> _Work request_
Copy every record below exactly as it appears.

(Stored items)

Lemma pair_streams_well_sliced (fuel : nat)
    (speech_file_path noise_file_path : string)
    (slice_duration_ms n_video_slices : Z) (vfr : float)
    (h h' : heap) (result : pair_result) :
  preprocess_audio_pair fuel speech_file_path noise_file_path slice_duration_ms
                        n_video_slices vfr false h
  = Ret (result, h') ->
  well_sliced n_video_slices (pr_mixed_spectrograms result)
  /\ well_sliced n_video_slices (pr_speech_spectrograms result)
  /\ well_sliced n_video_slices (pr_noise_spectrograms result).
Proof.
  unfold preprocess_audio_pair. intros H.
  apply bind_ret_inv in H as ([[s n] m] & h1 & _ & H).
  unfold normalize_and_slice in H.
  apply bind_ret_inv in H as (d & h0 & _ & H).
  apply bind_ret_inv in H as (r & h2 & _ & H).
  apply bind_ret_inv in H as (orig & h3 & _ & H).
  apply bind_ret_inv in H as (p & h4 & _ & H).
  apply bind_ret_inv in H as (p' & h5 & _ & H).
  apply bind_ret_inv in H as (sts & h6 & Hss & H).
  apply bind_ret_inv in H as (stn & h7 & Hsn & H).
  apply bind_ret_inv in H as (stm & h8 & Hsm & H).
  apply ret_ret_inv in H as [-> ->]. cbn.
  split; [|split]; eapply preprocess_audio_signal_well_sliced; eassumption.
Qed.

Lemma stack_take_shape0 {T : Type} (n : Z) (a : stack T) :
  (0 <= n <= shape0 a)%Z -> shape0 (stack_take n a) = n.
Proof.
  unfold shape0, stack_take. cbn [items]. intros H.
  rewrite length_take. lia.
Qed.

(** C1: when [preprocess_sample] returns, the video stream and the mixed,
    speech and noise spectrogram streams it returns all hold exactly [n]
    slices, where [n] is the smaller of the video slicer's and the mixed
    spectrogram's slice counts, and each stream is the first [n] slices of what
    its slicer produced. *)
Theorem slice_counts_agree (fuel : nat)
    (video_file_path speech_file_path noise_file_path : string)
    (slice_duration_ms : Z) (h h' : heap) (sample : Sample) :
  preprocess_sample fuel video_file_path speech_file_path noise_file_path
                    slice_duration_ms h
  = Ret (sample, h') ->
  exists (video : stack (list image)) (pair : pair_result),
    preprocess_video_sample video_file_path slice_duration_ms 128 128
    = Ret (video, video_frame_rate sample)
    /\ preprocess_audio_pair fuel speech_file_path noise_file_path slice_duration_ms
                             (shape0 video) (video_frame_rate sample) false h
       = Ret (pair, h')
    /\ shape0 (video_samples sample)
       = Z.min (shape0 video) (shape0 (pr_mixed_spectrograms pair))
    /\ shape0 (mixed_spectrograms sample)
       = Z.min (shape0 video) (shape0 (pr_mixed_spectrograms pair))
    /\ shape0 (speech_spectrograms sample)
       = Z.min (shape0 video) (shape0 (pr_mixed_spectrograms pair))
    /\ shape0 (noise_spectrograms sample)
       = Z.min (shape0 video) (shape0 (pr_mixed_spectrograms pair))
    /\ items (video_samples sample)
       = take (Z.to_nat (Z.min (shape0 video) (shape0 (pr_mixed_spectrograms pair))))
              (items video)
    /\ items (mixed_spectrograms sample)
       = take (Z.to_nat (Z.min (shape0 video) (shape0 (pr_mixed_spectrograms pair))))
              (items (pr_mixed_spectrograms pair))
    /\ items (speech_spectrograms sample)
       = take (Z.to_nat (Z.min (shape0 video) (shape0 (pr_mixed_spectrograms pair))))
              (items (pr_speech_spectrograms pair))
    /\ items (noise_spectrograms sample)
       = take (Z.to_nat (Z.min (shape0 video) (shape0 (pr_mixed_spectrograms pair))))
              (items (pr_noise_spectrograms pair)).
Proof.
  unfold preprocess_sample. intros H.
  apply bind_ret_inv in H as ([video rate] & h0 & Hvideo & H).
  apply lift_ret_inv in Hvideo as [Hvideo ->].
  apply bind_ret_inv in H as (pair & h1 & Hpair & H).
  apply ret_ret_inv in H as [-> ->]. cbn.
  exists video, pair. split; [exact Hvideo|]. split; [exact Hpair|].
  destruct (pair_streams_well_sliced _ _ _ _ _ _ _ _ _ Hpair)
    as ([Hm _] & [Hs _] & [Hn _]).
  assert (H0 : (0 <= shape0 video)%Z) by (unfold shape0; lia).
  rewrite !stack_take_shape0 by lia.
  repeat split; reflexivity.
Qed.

> _Reply_
Lemma pair_streams_well_sliced (fuel : nat)
    (speech_file_path noise_file_path : string)
    (slice_duration_ms n_video_slices : Z) (vfr : float)
    (h h' : heap) (result : pair_result) :
  preprocess_audio_pair fuel speech_file_path noise_file_path slice_duration_ms
                        n_video_slices vfr false h
  = Ret (result, h') ->
  well_sliced n_video_slices (pr_mixed_spectrograms result)
  /\ well_sliced n_video_slices (pr_speech_spectrograms result)
  /\ well_sliced n_video_slices (pr_noise_spectrograms result).
Proof.
  unfold preprocess_audio_pair. intros H.
  apply bind_ret_inv in H as ([[s n] m] & h1 & _ & H).
  unfold normalize_and_slice in H.
  apply bind_ret_inv in H as (d & h0 & _ & H).
  apply bind_ret_inv in H as (r & h2 & _ & H).
  apply bind_ret_inv in H as (orig & h3 & _ & H).
  apply bind_ret_inv in H as (p & h4 & _ & H).
  apply bind_ret_inv in H as (p' & h5 & _ & H).
  apply bind_ret_inv in H as (sts & h6 & Hss & H).
  apply bind_ret_inv in H as (stn & h7 & Hsn & H).
  apply bind_ret_inv in H as (stm & h8 & Hsm & H).
  apply ret_ret_inv in H as [-> ->]. cbn.
  split; [|split]; eapply preprocess_audio_signal_well_sliced; eassumption.
Qed.

Lemma stack_take_shape0 {T : Type} (n : Z) (a : stack T) :
  (0 <= n <= shape0 a)%Z -> shape0 (stack_take n a) = n.
Proof.
  unfold shape0, stack_take. cbn [items]. intros H.
  rewrite length_take. lia.
Qed.

(** C1: when [preprocess_sample] returns, the video stream and the mixed,
    speech and noise spectrogram streams it returns all hold exactly [n]
    slices, where [n] is the smaller of the video slicer's and the mixed
    spectrogram's slice counts, and each stream is the first [n] slices of what
    its slicer produced. *)
Theorem slice_counts_agree (fuel : nat)
    (video_file_path speech_file_path noise_file_path : string)
    (slice_duration_ms : Z) (h h' : heap) (sample : Sample) :
  preprocess_sample fuel video_file_path speech_file_path noise_file_path
                    slice_duration_ms h
  = Ret (sample, h') ->
  exists (video : stack (list image)) (pair : pair_result),
    preprocess_video_sample video_file_path slice_duration_ms 128 128
    = Ret (video, video_frame_rate sample)
    /\ preprocess_audio_pair fuel speech_file_path noise_file_path slice_duration_ms
                             (shape0 video) (video_frame_rate sample) false h
       = Ret (pair, h')
    /\ shape0 (video_samples sample)
       = Z.min (shape0 video) (shape0 (pr_mixed_spectrograms pair))
    /\ shape0 (mixed_spectrograms sample)
       = Z.min (shape0 video) (shape0 (pr_mixed_spectrograms pair))
    /\ shape0 (speech_spectrograms sample)
       = Z.min (shape0 video) (shape0 (pr_mixed_spectrograms pair))
    /\ shape0 (noise_spectrograms sample)
       = Z.min (shape0 video) (shape0 (pr_mixed_spectrograms pair))
    /\ items (video_samples sample)
       = take (Z.to_nat (Z.min (shape0 video) (shape0 (pr_mixed_spectrograms pair))))
              (items video)
    /\ items (mixed_spectrograms sample)
       = take (Z.to_nat (Z.min (shape0 video) (shape0 (pr_mixed_spectrograms pair))))
              (items (pr_mixed_spectrograms pair))
    /\ items (speech_spectrograms sample)
       = take (Z.to_nat (Z.min (shape0 video) (shape0 (pr_mixed_spectrograms pair))))
              (items (pr_speech_spectrograms pair))
    /\ items (noise_spectrograms sample)
       = take (Z.to_nat (Z.min (shape0 video) (shape0 (pr_mixed_spectrograms pair))))
              (items (pr_noise_spectrograms pair)).
Proof.
  unfold preprocess_sample. intros H.
  apply bind_ret_inv in H as ([video rate] & h0 & Hvideo & H).
  apply lift_ret_inv in Hvideo as [Hvideo ->].
  apply bind_ret_inv in H as (pair & h1 & Hpair & H).
  apply ret_ret_inv in H as [-> ->]. cbn.
  exists video, pair. split; [exact Hvideo|]. split; [exact Hpair|].
  destruct (pair_streams_well_sliced _ _ _ _ _ _ _ _ _ Hpair)
    as ([Hm _] & [Hs _] & [Hn _]).
  assert (H0 : (0 <= shape0 video)%Z) by (unfold shape0; lia).
  rewrite !stack_take_shape0 by lia.
  repeat split; reflexivity.
Qed.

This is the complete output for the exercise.